(Beginning of DATA SHOWN)
(** * A client-side task list: the task store of [src/app/page.tsx]

    The component [Home] keeps five pieces of React state (the task
    collection, the text of the input box, the filter, the id of the task
    being edited and its working text), updates them from event handlers and
    mirrors the collection into [localStorage] under the key ["todos:v1"].

    The development follows the file top-down: JavaScript strings and
    numbers, the platform functions the file calls ([String.prototype.trim],
    [JSON.stringify], [JSON.parse], the Web Storage methods, [console.warn]),
    the [Todo] record, [loadTodos] and [saveTodos], and the handlers of
    [Home] as functions on its state, the events the markup binds them to
    with the saving effect, and the data the markup shows.  Class names,
    texts of the page and the focus effect are left out.  The properties
    come after the definitions: those of the handlers, of the serialization,
    of loading and saving, and of the component over runs of events and in
    what it renders. *)

From Stdlib Require Import ZArith NArith Lia List Ascii String.
From stdpp Require Import base list gmap.

Local Open Scope N_scope.

(** ** JavaScript strings

    A JavaScript string is a finite sequence of UTF-16 code units.  A code
    unit is kept as a binary natural number (below [2^16]); a string is the
    list of its code units, and [===] on strings is equality of the lists. *)

Abbreviation code_unit := N.
Abbreviation js_string := (list N).

(** [u "abc"] is the string whose code units are the character codes of the
    literal; it is only used to write program constants and examples. *)
Definition u (s : string) : js_string :=
  List.map N_of_ascii (list_ascii_of_string s).

(** JSON text written with apostrophes in the place of quotation marks; it
    is only used to write examples. *)
Definition json_text (s : string) : js_string :=
  List.map (fun c => if c =? 39 then 34 else c) (u s).

(** [s === t] on strings. *)
Definition str_eqb (s t : js_string) : bool := bool_decide (s = t).

(** Truthiness of a string: only the empty string is falsy. *)
Definition truthy_string (s : js_string) : bool :=
  match s with [] => false | _ :: _ => true end.

(** *** [String.prototype.trim]

    [trim] strips the code units of the productions WhiteSpace and
    LineTerminator of ECMA-262 from both ends: TAB, LF, VT, FF, CR, SP, NBSP,
    U+1680, U+2000..U+200A, LS, PS, U+202F, U+205F, U+3000 and the BOM. *)

Definition is_white_space (c : code_unit) : bool :=
  (9 <=? c) && (c <=? 13)
  || (c =? 32) || (c =? 160) || (c =? 5760)
  || (8192 <=? c) && (c <=? 8202)
  || (c =? 8232) || (c =? 8233) || (c =? 8239) || (c =? 8287)
  || (c =? 12288) || (c =? 65279).

Fixpoint trimStart (s : js_string) : js_string :=
  match s with
  | c :: r => if is_white_space c then trimStart r else s
  | [] => []
  end.

Definition trimEnd (s : js_string) : js_string := rev (trimStart (rev s)).

Definition trim (s : js_string) : js_string := trimEnd (trimStart s).

(** ** JavaScript numbers

    [createdAt] is a [number].  The finite numbers the model keeps are the
    decimals [mant * 10^expo], in the normal form [mk_finite] computes (an
    integer has exponent 0, a fraction has no trailing zero digit); next to
    them stand the three values that are not finite.  JavaScript rounds a
    decimal to the nearest binary64 value, to an infinity beyond the range,
    and has a negative zero; the model keeps the decimal as it is and has
    one zero.  So it agrees with the engine on the decimals that are binary64
    values themselves, and in particular on every integer of magnitude at
    most [2^53], which covers the millisecond timestamps [Date.now()]
    returns. *)

Inductive number :=
| Finite (mant expo : Z)
| NaN
| Infinity
| NegInfinity.

Fixpoint strip_zeros (fuel : nat) (m e : Z) : Z * Z :=
  match fuel with
  | O => (m, e)
  | S f =>
      if ((e <? 0)%Z && (m mod 10 =? 0)%Z)%bool
      then strip_zeros f (m / 10)%Z (e + 1)%Z
      else (m, e)
  end.

Definition mk_finite (m e : Z) : number :=
  if (0 <=? e)%Z then Finite (m * 10 ^ e)%Z 0
  else let '(m', e') := strip_zeros (Z.to_nat (- e)) m e in Finite m' e'.

Definition of_Z (z : Z) : number := Finite z 0.

(** ** JavaScript values

    The values [JSON.parse] can return: [null], booleans, numbers, strings,
    arrays and plain objects.  An object is the list of its own properties in
    enumeration order: array-index keys in ascending numeric order first, then
    the other keys in the order they were created. *)

#[local] Set Warnings "-register-all".

Inductive JSValue :=
| JNull
| JBool (b : bool)
| JNumber (n : number)
| JString (s : js_string)
| JArray (xs : list JSValue)
| JObject (props : list (js_string * JSValue)).

(** *** Decimal digits *)

Definition is_digit (c : code_unit) : bool := (48 <=? c) && (c <=? 57).

(** The digits of [n], least significant first; [fuel] bounds their number. *)
Fixpoint digits_rev (fuel : nat) (n : N) : list code_unit :=
  match fuel with
  | O => []
  | S f => if n =? 0 then [] else (48 + n mod 10) :: digits_rev f (n / 10)
  end.

(** The decimal digits of [n > 0], most significant first (no digit for 0). *)
Definition digits (n : N) : js_string :=
  rev (digits_rev (N.to_nat (N.size n)) n).

(** The number a digit string denotes. *)
Definition digits_value (ds : js_string) : N :=
  fold_left (fun a d => a * 10 + (d - 48)) ds 0.

(** The longest prefix of digits, and what follows it. *)
Fixpoint read_digits (s : js_string) : js_string * js_string :=
  match s with
  | c :: r =>
      if is_digit c then let '(ds, r') := read_digits r in (c :: ds, r')
      else ([], s)
  | [] => ([], [])
  end.

(** *** Property keys and own properties *)

(** A key is an array index when it is the canonical decimal form of an
    integer below [2^32 - 1]. *)
Definition array_index (k : js_string) : option N :=
  match k with
  | [] => None
  | c :: r =>
      if forallb is_digit k && (negb (c =? 48) || match r with [] => true | _ => false end)
         && (digits_value k <? 4294967295)
      then Some (digits_value k) else None
  end.

Fixpoint has_property (k : js_string) (props : list (js_string * JSValue)) : bool :=
  match props with
  | [] => false
  | (k', _) :: r => str_eqb k' k || has_property k r
  end.

Fixpoint get_property (k : js_string) (props : list (js_string * JSValue)) : option JSValue :=
  match props with
  | [] => None
  | (k', v) :: r => if str_eqb k' k then Some v else get_property k r
  end.

Fixpoint replace_property (k : js_string) (v : JSValue) (props : list (js_string * JSValue))
  : list (js_string * JSValue) :=
  match props with
  | [] => []
  | (k', v') :: r =>
      if str_eqb k' k then (k, v) :: r else (k', v') :: replace_property k v r
  end.

(** A new array-index key goes before the first key that is not an index or
    is a larger index. *)
Fixpoint insert_index (i : N) (k : js_string) (v : JSValue) (props : list (js_string * JSValue))
  : list (js_string * JSValue) :=
  match props with
  | [] => [(k, v)]
  | (k', v') :: r =>
      match array_index k' with
      | Some j => if j <? i then (k', v') :: insert_index i k v r
                  else (k, v) :: props
      | None => (k, v) :: props
      end
  end.

(** [CreateDataProperty(obj, k, v)] on an ordinary object. *)
Definition define_property (k : js_string) (v : JSValue) (props : list (js_string * JSValue))
  : list (js_string * JSValue) :=
  if has_property k props then replace_property k v props
  else match array_index k with
       | Some i => insert_index i k v props
       | None => props ++ [(k, v)]
       end.

(** *** [Number::toString] in radix 10

    For a finite, non-zero number ECMA-262 takes the integers [n], [k] and
    [s] with [k] as small as possible such that [s] has [k] digits and the
    number is [s * 10^(n-k)], and chooses among four layouts by comparing
    [n] with [k], 0, 21 and -6. *)

Fixpoint drop_zeros (ds : js_string) : js_string :=
  match ds with
  | c :: r => if c =? 48 then drop_zeros r else ds
  | [] => []
  end.

Definition zeros (n : nat) : js_string := repeat 48 n.

Definition unsigned_toString (m : N) (e : Z) : js_string :=
  let raw := digits m in
  let s := rev (drop_zeros (rev raw)) in
  let k := Z.of_nat (length s) in
  let n := (Z.of_nat (length raw) + e)%Z in
  if ((k <=? n) && (n <=? 21))%Z then
    s ++ zeros (Z.to_nat (n - k))
  else if ((0 <? n) && (n <=? 21))%Z then
    List.firstn (Z.to_nat n) s ++ [46] ++ List.skipn (Z.to_nat n) s
  else if ((-6 <? n) && (n <=? 0))%Z then
    [48; 46] ++ zeros (Z.to_nat (- n)) ++ s
  else
    let ex := (n - 1)%Z in
    (match s with
     | d :: (_ :: _) as r => d :: 46 :: r
     | _ => s
     end)
    ++ [101] ++ (if (0 <=? ex)%Z then [43] else [45]) ++ digits (Z.abs_N ex).

Definition Number_toString (x : number) : js_string :=
  match x with
  | NaN => u "NaN"
  | Infinity => u "Infinity"
  | NegInfinity => u "-Infinity"
  | Finite m e =>
      if (m =? 0)%Z then [48]
      else (if (m <? 0)%Z then [45] else []) ++ unsigned_toString (Z.abs_N m) e
  end.

(** ** [JSON] *)

Module JSON.

(** *** [JSON.stringify] *)

Definition is_leading_surrogate (c : code_unit) : bool := (55296 <=? c) && (c <=? 56319).
Definition is_trailing_surrogate (c : code_unit) : bool := (56320 <=? c) && (c <=? 57343).

Definition hex_digit (d : N) : code_unit := if d <? 10 then 48 + d else 87 + d.

(** [\uXXXX], four lower-case hexadecimal digits. *)
Definition unicode_escape (c : code_unit) : js_string :=
  [92; 117; hex_digit (c / 4096 mod 16); hex_digit (c / 256 mod 16);
   hex_digit (c / 16 mod 16); hex_digit (c mod 16)].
(End of DATA SHOWN)
Considering only the material above, set down every line from the one with "(** *** [Number::toString] in radix 10" to the one with "else if ((0 <? n) && (n <=? 21))%Z then", inclusive, exactly as written.

(** *** [Number::toString] in radix 10

    For a finite, non-zero number ECMA-262 takes the integers [n], [k] and
    [s] with [k] as small as possible such that [s] has [k] digits and the
    number is [s * 10^(n-k)], and chooses among four layouts by comparing
    [n] with [k], 0, 21 and -6. *)

Fixpoint drop_zeros (ds : js_string) : js_string :=
  match ds with
  | c :: r => if c =? 48 then drop_zeros r else ds
  | [] => []
  end.

Definition zeros (n : nat) : js_string := repeat 48 n.

Definition unsigned_toString (m : N) (e : Z) : js_string :=
  let raw := digits m in
  let s := rev (drop_zeros (rev raw)) in
  let k := Z.of_nat (length s) in
  let n := (Z.of_nat (length raw) + e)%Z in
  if ((k <=? n) && (n <=? 21))%Z then
    s ++ zeros (Z.to_nat (n - k))
  else if ((0 <? n) && (n <=? 21))%Z then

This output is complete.